Rachel Badham November 30, 2020

Many commemorated American politician and LGBTQ+ activist, Harvey Milk, on Friday November 27, which marked 42 years since his assassination by political opponent, Dan White, less than a year after being voted onto the San Francisco city board in 1977. However, a recent piece in The Guardian discussed the little known fact that Milk’s opposition to police brutality played a key part in his murder, along with the killing of San Francisco’s progressive mayor George Moscone – an issue relevant to today’s Black Lives Matter movement, which contests police violence. 

The piece, which described Dan White as a ‘bigot’, said at the time of Milk and Moscone’s deaths, the city board was debating a potential decree which would have been a ‘major step’ towards limiting the power of the San Francisco Police Department to use violence towards racial minority citizens and LGBTQ+ people. A key part of Moscone’s plan as mayor was to address police brutality and protect minority citizens, leading many to consider him as ‘radical’ at the time. White was being encouraged to get back onto the board by police unions who needed his vote to ensure the decree would not be successful.

The vote was deadlocked, but the bill would have failed had White returned to the city board. White falsely believed Milk had encouraged Moscone to not reappoint him, and assassinated them both. While many citizens grieved their deaths, many police officers celebrated, and were seen wearing t-shirts with ‘Free Dan White’ written on them. 
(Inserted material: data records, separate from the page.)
(** * marcel: the launch / builtin-dispatch / reaping core of the shell

    A shallow embedding of [src/execute.c] and of the SIGCHLD branch of
    [src/signals.c].  The shell is modelled from the point of view of one
    process executing the code: every system call is a function on an explicit
    [world] (descriptor table, kernel process groups, shell globals) that also
    appends to a log of the calls made.  What the operating system answers
    (may this path be opened, what does [fork] return next, ...) is read from
    the [os_env] record and from the [forks] queue of the world. *)

From stdpp Require Import base gmap sets list strings pretty.
From Stdlib Require Import ZArith Lia.

Open Scope Z_scope.

(** ** Data model ([ds/proc.h], as used by [execute.c]) *)

(** One pipeline stage.  [env] entries are the [NAME\0VALUE] pairs of the
    source; [fds] is the three-slot descriptor table. *)
Record proc := {
  argv : list string;
  env : list (string * string);
  fds : list Z;
  pid : Z;
  completed : bool;
  exit_code : Z
}.

(** One entry of [j->io]: an optional path and the flags for [open]. *)
Record io_spec := {
  path : option string;
  oflag : Z
}.

Record job := {
  procs : list proc;
  io : list io_spec;
  pgid : Z;
  bkg : bool
}.

(** What [new_cmd] of [ds/cmd.c] establishes for the descriptor table:
    [ret->fds[i] = i]. *)
Definition default_fds : list Z := [0; 1; 2].

Definition set_fd (i : nat) (fd : Z) (p : proc) : proc :=
  {| argv := argv p; env := env p; fds := <[i := fd]> (fds p);
     pid := pid p; completed := completed p; exit_code := exit_code p |}.

Definition set_pid (v : Z) (p : proc) : proc :=
  {| argv := argv p; env := env p; fds := fds p;
     pid := v; completed := completed p; exit_code := exit_code p |}.

Definition set_done (code : Z) (p : proc) : proc :=
  {| argv := argv p; env := env p; fds := fds p;
     pid := pid p; completed := true; exit_code := code |}.

(** ** Builtin bindings *)

(** The three functions of [builtin_funcs]; a [proc_func] value is a pointer
    to one of them. *)
Inductive proc_func := fn_m_cd | fn_m_exit | fn_m_help.

(** The kind tag is a C enumeration, hence an integer; [CMD] is its only
    named value. *)
Definition CMD : Z := 0.

Record builtin := {
  type : Z;
  cmd : proc_func
}.

Definition builtin_names : list string := ["cd"; "exit"; "help"]%string.
Definition builtin_funcs : list proc_func := [fn_m_cd; fn_m_exit; fn_m_help].

Definition filter_command (b : builtin) : bool := type b =? CMD.

(** Modelled from the spec: the hash table of [ds/hash_table.h] is not part
    of the sources at hand.  The spec describes it as a name-to-binding map
    with [register(name, function)] and
    [lookup(name, predicate) -> Option<function>] filtered by a predicate. *)
Definition new_table : gmap string builtin := ∅.

(** Modelled from the spec: [find_node] of [ds/hash_table.h], the lookup by
    name filtered by a predicate; a null key finds nothing. *)
Definition find_node (key : option string) (flt : builtin → bool)
    (t : gmap string builtin) : option builtin :=
  k ← key; b ← t !! k; if flt b then Some b else None.

(** ** The log of calls *)

Inductive event :=
| EvOpen (pth : string) (flags mode ret : Z)
| EvClose (fd : Z)
| EvPipe (r w : Z)
| EvPipeFail
| EvFork (ret : Z)
| EvSetpgid (p g : Z)
| EvTcsetpgrp (fd g : Z)
| EvResetIgnoredSignals
| EvUnsetenv (name : string)
| EvSetenv (name value : string) (ret : Z)
| EvDup2 (old new : Z)
| EvExecvp (file : string) (args : list string) (ret : Z)
| EvChdir (dir : string) (ret : Z)
| EvWrite (fd : Z) (data : string)
| EvStderr (msg : string)
| EvWaitForJob
| EvSendToBackground (cont : bool)
| EvSendToForeground (cont : bool)
| EvFormatJobInfo (msg : string).

(** What the next call of [fork] gives: failure with an errno, the parent's
    side with the pid of the child, or the child's side (where [fork]
    returns 0 and [getpid] is the new pid). *)
Inductive fork_result :=
| ForkFail (e : Z)
| ForkParent (child : positive)
| ForkChild (me : positive).

(** ** Environment and state *)

(** Answers of the operating system and the C library. *)
Record os_env := {
  os_fd_limit : Z;                      (* RLIMIT_NOFILE *)
  os_open_errno : string → Z → Z;       (* 0, or the errno [open] fails with *)
  os_chdir_errno : string → string → Z; (* 0, or the errno [chdir] fails with,
                                           for a working directory and a path *)
  os_getcwd_errno : string → Z;         (* 0, or the errno [getcwd] fails with,
                                           for a working directory *)
  os_resolve : string → string → string;
                                        (* the absolute path of the directory a
                                           path names in a working directory *)
  os_unset_fd : list event → Z * Z;     (* what an [int fd[2]] that [pipe] has
                                           not filled holds: (fd[0], fd[1]) *)
  os_setenv_errno : string → Z;         (* 0, or the errno [setenv] fails with *)
  os_exec_errno : string → Z;           (* 0, or the errno [execvp] fails with *)
  os_add_node_rc : string → Z;          (* status [add_node] reports for a key *)
  os_atexit_max : nat;                  (* ATEXIT_MAX *)
  os_strerror : Z → string
}.

(** Constants of headers that are not part of the sources at hand
    ([macros.h], [jobs.h]) and the version string of the build. *)
Record macros := {
  M_FAILED_EXEC : Z;
  M_FAILED_IO : Z;
  SHELL_TERM : Z;
  VERSION : string
}.

(** Functions registered with [atexit]. *)
Inductive exit_handler := cleanup_builtins.

Record world := {
  open_fds : gset Z;                    (* descriptors open in this process *)
  errno : Z;
  forks : list fork_result;             (* what [fork] will return, in order *)
  self : Z;                             (* [getpid ()] *)
  pgrp : gmap Z Z;                      (* kernel: process id to group id *)
  environ : gmap string string;
  cwd : string;
  atexit_handlers : list exit_handler;
  g_interactive : bool;                 (* [interactive] of jobs.h *)
  g_exit_code : Z;                      (* the global [exit_code] *)
  g_oldpwd : string;                    (* [oldpwd] *)
  g_lookup_table : gmap string builtin; (* [lookup_table] *)
  trace : list event                    (* newest first *)
}.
The piece concluded that “it is important to make these connections and recognize this history” of police brutality in the US. It wrote, in relation to the Black Lives Matter protests: George Floyd, Breonna Taylor, Daniel Prude, Stephon Clark and too many others are part of the long and brutal history of killings of African Americans by security forces in the US that probably predates the founding of the country.”